Let me give you a little background on this, I'm on the jQuery Board and a member of the core team.

A new jQuery plugins site isn't too far away. We should have a blog post up in the next few days with the details, I won't steal the thunder but the new site will discourage spam, promote plugins with higher quality, and provide a consistent way for users to report/discuss bugs.

> Wouldn't it be better to open the new plugin site then close the old one?

Yeah that was our goal. In cleaning up spam on the old site we got a bit overeager and decided it wouldn't make sense to leave the broken remains.

> It would be great for the end user and plugin authors if they (jquery.com) curates the plugins themselves.

Most of us are volunteering our time to the jQuery project. If you are agreeable to the same pay scale, you can be one of us and help curate the new plugins site. Get your company to give you 20%-time.


I would volunteer to help curate the plugins. However, to be clear, I didn't necessarily mean manually curate them. You all can simply create a mechanism for the community to curate them (vote up/down, track number of downloads, reviews etc). When I said you all aka jquery.com, I simply meant that it will be controlled on your domain - not that you have to give more of your time.

With that being said, thank you for giving your time freely to help grow the community. I think I speak for most when I say, I appreciate it.
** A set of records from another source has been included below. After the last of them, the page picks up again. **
(** * GeneralPreferenceModelTrainer: a shallow embedding of
      [openrlhf/trainer/gpm_trainer.py]

    The trainer is a Python class whose methods call out to a model, a
    family of loss functions and a distributed strategy.  The embedding
    keeps the control flow of [__init__], [fit],
    [save_logs_and_checkpoints], [evaluate], [concatenated_forward] and
    [concatenated_inputs] as it is written, and treats the collaborators
    as functions of the history of calls made so far.

    Conventions.
    - Python [int] is [Z]; [//] and [%] are [Z.div] and [Z.modulo] (both
      floor towards minus infinity, as in Python) guarded by an explicit
      [ZeroDivisionError].
    - Python [float] metrics are idealised as exact rationals [Q].
    - A raised exception is an [outcome]; the effects performed before
      the raise are kept.
    - Local variables of [fit] whose being bound depends on the path
      taken live in a store of options; reading an unbound one raises
      [UnboundLocalError], a subclass of [NameError]. *)

From Stdlib Require Import String ZArith QArith List Bool Lia Arith.
From Stdlib Require Import DecimalString.
From Stdlib Require Import Lqa.
From Stdlib Require Import SpecFloat.
Import ListNotations.

Open Scope Z_scope.

(** ** Exceptions and outcomes *)

Inductive exn : Type :=
| AssertionError (msg : string)
| UnboundLocalError (name : string)
| ZeroDivisionError
| ValueError
| TypeError
| IndexError
| AttributeError
| RuntimeError
| OverflowError.

(** [UnboundLocalError] is the only subclass of [NameError] here. *)
Definition is_NameError (e : exn) : bool :=
  match e with
  | UnboundLocalError _ => true
  | _ => false
  end.

Inductive outcome (A : Type) : Type :=
| Ok (a : A)
| Raise (e : exn).

Arguments Ok {A} a.
Arguments Raise {A} e.

Definition raised {A} (o : outcome A) : bool :=
  match o with
  | Ok _ => false
  | Raise _ => true
  end.

Definition obind {A B} (o : outcome A) (k : A -> outcome B) : outcome B :=
  match o with
  | Ok a => k a
  | Raise e => Raise e
  end.

(** ** Python integer arithmetic *)

Definition py_floordiv (a b : Z) : outcome Z :=
  if b =? 0 then Raise ZeroDivisionError else Ok (a / b).

Definition py_mod (a b : Z) : outcome Z :=
  if b =? 0 then Raise ZeroDivisionError else Ok (a mod b).

(** [str(n)] for an [int]. *)
Definition py_str (n : Z) : string :=
  NilZero.string_of_int (Z.to_int n).

(** [l[a:b]] for [0 <= a] and [0 <= b]. *)
Definition slice {A} (a b : nat) (l : list A) : list A :=
  skipn a (firstn b l).

(** A slice bound [i] on a dimension of size [len]: negative bounds
    count from the end, and every bound is clamped into [0, len]. *)
Definition norm_bound (i : Z) (len : nat) : nat :=
  if i <? 0 then Z.to_nat (Z.max 0 (Z.of_nat len + i))
  else Nat.min (Z.to_nat i) len.

(** ** Rank-2 integer tensors

    Token ids and attention masks after [squeeze(1)] have shape
    [(batch, seq)].  The shape is kept beside the data because a tensor
    with no row still has a number of columns. *)

Record Tensor : Type := mkTensor {
  t_rows : nat;
  t_cols : nat;
  t_data : list (list Z)
}.

Definition wf_tensor (t : Tensor) : Prop :=
  length (t_data t) = t_rows t /\
  Forall (fun r => length r = t_cols t) (t_data t).

(** [tensor.size(dim)] for a rank-2 tensor. *)
Definition size (t : Tensor) (dim : Z) : outcome nat :=
  if (dim =? -1) || (dim =? 1) then Ok (t_cols t)
  else if (dim =? 0) || (dim =? -2) then Ok (t_rows t)
  else Raise IndexError.

(** [pad_value * torch.ones(rows, cols, dtype=tensor.dtype)] *)
Definition full (rows cols : nat) (pad_value : Z) : Tensor :=
  mkTensor rows cols (repeat (repeat (pad_value * 1) cols) rows).

(** [torch.cat([a, b], dim=-1)]: the rows of [a] extended by those of
    [b]; the number of rows must agree. *)
Definition cat_cols (a b : Tensor) : outcome Tensor :=
  if Nat.eqb (t_rows a) (t_rows b)
  then Ok (mkTensor (t_rows a) (t_cols a + t_cols b)
             (map (fun p => fst p ++ snd p) (combine (t_data a) (t_data b))))
  else Raise RuntimeError.

(** [torch.cat((a, b), dim=0)]: the rows of [a] followed by those of
    [b]; the number of columns must agree. *)
Definition cat_rows (a b : Tensor) : outcome Tensor :=
  if Nat.eqb (t_cols a) (t_cols b)
  then Ok (mkTensor (t_rows a + t_rows b) (t_cols a) (t_data a ++ t_data b))
  else Raise RuntimeError.

Definition cat (a b : Tensor) (dim : Z) : outcome Tensor :=
  if (dim =? -1) || (dim =? 1) then cat_cols a b
  else if (dim =? 0) || (dim =? -2) then cat_rows a b
  else Raise IndexError.

(** ** [pad_to_length] (nested in [concatenated_inputs])

<<
    def pad_to_length(tensor, length, pad_value, dim=-1):
        if tensor.size(dim) >= length:
            return tensor
        else:
            pad_size = list(tensor.shape)
            pad_size[dim] = length - tensor.size(dim)
            # left pad
            return torch.cat([pad_value * torch.ones(pad_size), tensor], dim=dim)
>> *)

(** [pad_size = list(tensor.shape); pad_size[dim] = n] *)
Definition pad_size (t : Tensor) (dim : Z) (n : nat) : outcome (nat * nat) :=
  if (dim =? -1) || (dim =? 1) then Ok (t_rows t, n)
  else if (dim =? 0) || (dim =? -2) then Ok (n, t_cols t)
  else Raise IndexError.

Definition pad_to_length_dim (tensor : Tensor) (len : Z) (pad_value : Z)
    (dim : Z) : outcome Tensor :=
  obind (size tensor dim) (fun sz =>
  if Z.of_nat sz >=? len then Ok tensor
  else
    obind (pad_size tensor dim (Z.to_nat (len - Z.of_nat sz))) (fun ps =>
    cat (full (fst ps) (snd ps) pad_value) tensor dim)).

(** The two call sites use the default [dim=-1]. *)
Definition pad_to_length (tensor : Tensor) (len : Z) (pad_value : Z)
    : outcome Tensor :=
  pad_to_length_dim tensor len pad_value (-1).

(** ** [concatenated_inputs]

<<
    max_length = max(chosen_ids.shape[1], reject_ids.shape[1])
    inputs_ids = torch.cat((pad_to_length(chosen_ids, max_length, pad_token_id),
                            pad_to_length(reject_ids, max_length, pad_token_id)), dim=0)
    max_length = max(c_mask.shape[1], r_mask.shape[1])
    att_masks = torch.cat((pad_to_length(c_mask, max_length, 0),
                           pad_to_length(r_mask, max_length, 0)), dim=0)
    return inputs_ids, att_masks
>> *)
Definition concatenated_inputs (pad_token_id : Z)
    (chosen_ids c_mask reject_ids r_mask : Tensor) : outcome (Tensor * Tensor) :=
  let max_length := Z.of_nat (Nat.max (t_cols chosen_ids) (t_cols reject_ids)) in
  obind (pad_to_length chosen_ids max_length pad_token_id) (fun pc =>
  obind (pad_to_length reject_ids max_length pad_token_id) (fun pr =>
  obind (cat pc pr 0) (fun inputs_ids =>
  let max_length := Z.of_nat (Nat.max (t_cols c_mask) (t_cols r_mask)) in
  obind (pad_to_length c_mask max_length 0) (fun pcm =>
  obind (pad_to_length r_mask max_length 0) (fun prm =>
  obind (cat pcm prm 0) (fun att_masks =>
  Ok (inputs_ids, att_masks))))))).

(** ** Loss functions

    The classes the trainer imports and tests with [isinstance].  Only
    the first four are built by [__init__];
    [HighDimGeneralPreferenceRegressionMoELoss] appears in [isinstance]
    tests and in commented-out lines. *)

Inductive LossFn : Type :=
| PairWiseLoss (tau : Q)
| GeneralPreferenceLoss (tau : Q)
| HighDimGeneralPreferenceLoss (tau : Q) (value_head_dim : Z)
| HighDimGeneralPreferenceMoELoss (value_head_dim : Z) (softmax_tau : Q)
| HighDimGeneralPreferenceRegressionMoELoss
    (value_head_dim : Z) (target_margin : Q) (softmax_tau : Q).

Inductive PtxLossFn : Type :=
| SFTSumLoss (beta : Q)
| DPORefFreeLoss (beta : Q) (margin : Q).

Definition is_HighDimGeneralPreferenceRegressionMoELoss (f : LossFn) : bool :=
  match f with
  | HighDimGeneralPreferenceRegressionMoELoss _ _ _ => true
  | _ => false
  end.

Definition is_HighDimGeneralPreferenceMoELoss (f : LossFn) : bool :=
  match f with
  | HighDimGeneralPreferenceMoELoss _ _ => true
  | _ => false
  end.

Definition is_DPORefFreeLoss (f : PtxLossFn) : bool :=
  match f with
  | DPORefFreeLoss _ _ => true
  | _ => false
  end.

(** ** Configuration *)

(** [args.save_steps] is an [int] until [fit] replaces [-1] by
    [float("inf")]. *)
Inductive steps : Type :=
| Finite (n : Z)
| Infinite.

Record Args : Type := mkArgs {
  add_prompt_head : bool;
  reward_scaler_beta : Q;
  margin_loss : bool;
  compute_fp32_loss : bool;
  packing_samples : bool;
  use_wandb : bool;
  add_pretrain_loss : bool;
  ptx_loss_coef : Q;
  eval_steps : Z;
  save_steps : steps;
  logging_steps : Z;
  train_batch_size : Z;
  ckpt_path : string;
  max_ckpt_num : Z;
  max_ckpt_mem : Z
}.

Definition set_eval_steps (a : Args) (v : Z) : Args :=
  mkArgs (add_prompt_head a) (reward_scaler_beta a) (margin_loss a)
    (compute_fp32_loss a) (packing_samples a) (use_wandb a)
    (add_pretrain_loss a) (ptx_loss_coef a) v (save_steps a)
    (logging_steps a) (train_batch_size a) (ckpt_path a) (max_ckpt_num a)
    (max_ckpt_mem a).

Definition set_save_steps (a : Args) (v : steps) : Args :=
  mkArgs (add_prompt_head a) (reward_scaler_beta a) (margin_loss a)
    (compute_fp32_loss a) (packing_samples a) (use_wandb a)
    (add_pretrain_loss a) (ptx_loss_coef a) (eval_steps a) v
    (logging_steps a) (train_batch_size a) (ckpt_path a) (max_ckpt_num a)
    (max_ckpt_mem a).

Record Strategy : Type := mkStrategy {
  s_args : Args;
  accumulated_gradient : Z;
  is_rank_0 : bool;
  (** [Some g] when the strategy has the attribute [ring_attn_group]. *)
  ring_attn_group : option nat
}.

(** ** Batches and tensors exchanged with the model *)

Inductive Batch : Type :=
| NonPackedBatch (chosen_ids c_mask reject_ids r_mask : Tensor)
    (margin : list Q) (chosen_response_len : list Z)
| PackedBatch (packed_input_ids packed_attention_masks : Tensor)
    (packed_seq_lens : list Z) (margin : list Q)
    (chosen_response_lens : list Z).

(** Rows of rewards: one score vector per sequence. *)
Definition Values : Type := list (list Q).

(** [outputs["last_hidden_state"]], of shape [(batch, seq, hidden)]. *)
Record Hidden : Type := mkHidden {
  h_seq : nat;
  h_rows : list (list (list Q))
}.

(** [outputs] is [None] or carries the last hidden state. *)
Definition Outputs : Type := option Hidden.

Definition Logits : Type := list (list (list Q)).

(** [concatenated_forward] receives tensors on the padded path and, on
    the packed path, the list of sequence lengths in [reject_ids] and
    [None] in [r_mask]. *)
Inductive pyarg : Type :=
| PTensor (t : Tensor)
| PList (l : list Z)
| PNone.

Record ForwardCall : Type := mkForwardCall {
  fc_input_ids : pyarg;
  fc_attention_mask : pyarg;
  fc_return_output : bool;
  fc_ring_attn_group : option nat;
  (** [None] when the keyword is not passed. *)
  fc_packed_seq_lens : option pyarg
}.

(** Positional arguments of a call [self.loss_fn(...)]. *)
Inductive LossArg : Type :=
| LRewards (v : Values)
| LHidden (h : list (list Q))
| LMargin (m : option (list Q)).

(** Positional arguments of a call [self.ptx_loss_fn(...)]. *)
Inductive PtxArg : Type :=
| PLogits (l : Logits)
| PLabel (t : Tensor)
| PMask (t : Tensor).

Definition Metrics : Type := list (string * Q).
A site that has good curation of a large number of small, useful code snippets: http://phpjs.org/


at long last! and not just because of the spam. i hope you guys make something much more awesomer. the old plugin site was infuriating to use/search.


Being involved with plugins (not jQuery) I've struggled with working out the best way to curate quality.

User ratings? Self-certification? iTunes-style pay + review? Combination of all of the above?

Certifying code quality (whether free or paid) is a tough thing to do, yet it's going to be massively important going forwards. I'm keen to here of how the new jQuery plugin site plans to tackle this.


Would love to help curate the new plugins site.


Why waste one minute cleaning up spam on the old site, if you were planning on opening a new site that replaces it? Wouldn't it have been better (and less riskier ahem) to have simply put that effort towards the new site instead?


If I was to create a jQuery plugin site, I would make it a "shopping cart" system where you can pick and choose all the (curated) plugins you want and the site will package it all in a nice zip, provide you with a snippet of code to run it properly, and optionally give you a (paid) hosting of the customized code on a CDN. It could eventually have paid plugins available for further monetization.


Please please please do this.

If you do this, and the interface is good, you'll have a hugely popular website. Do it.


Please please don't. The mess that is JQuery ui download is evidence enough to avoid this like the plague.

Or at least make it incredibly optional.


Agreed. I still don't understand the jQuery UI download options; despite having used it many a time.


I agree. When I wanted to make a new jQuery plugin site (until this post!), I planned on being able to view the plugin source online, like on GitHub. Aside from viewing the code and its quality immediately, it would also let us copy-paste plugins that are just one .js file. It's a bit bothersome to have a .zip in that case.


Actually, that is a great idea... why not just make a site that links everything to github? The plugin pages could just be github pages and downloads. Issue tracking? github. Pull requests. github. Makes perfect sense to me.


I've been toying with the idea of doing something like that as an optional way to download packages from the site I've been building. I like the way you put it, as a "shopping cart" type system, that's a good way of thinking about it.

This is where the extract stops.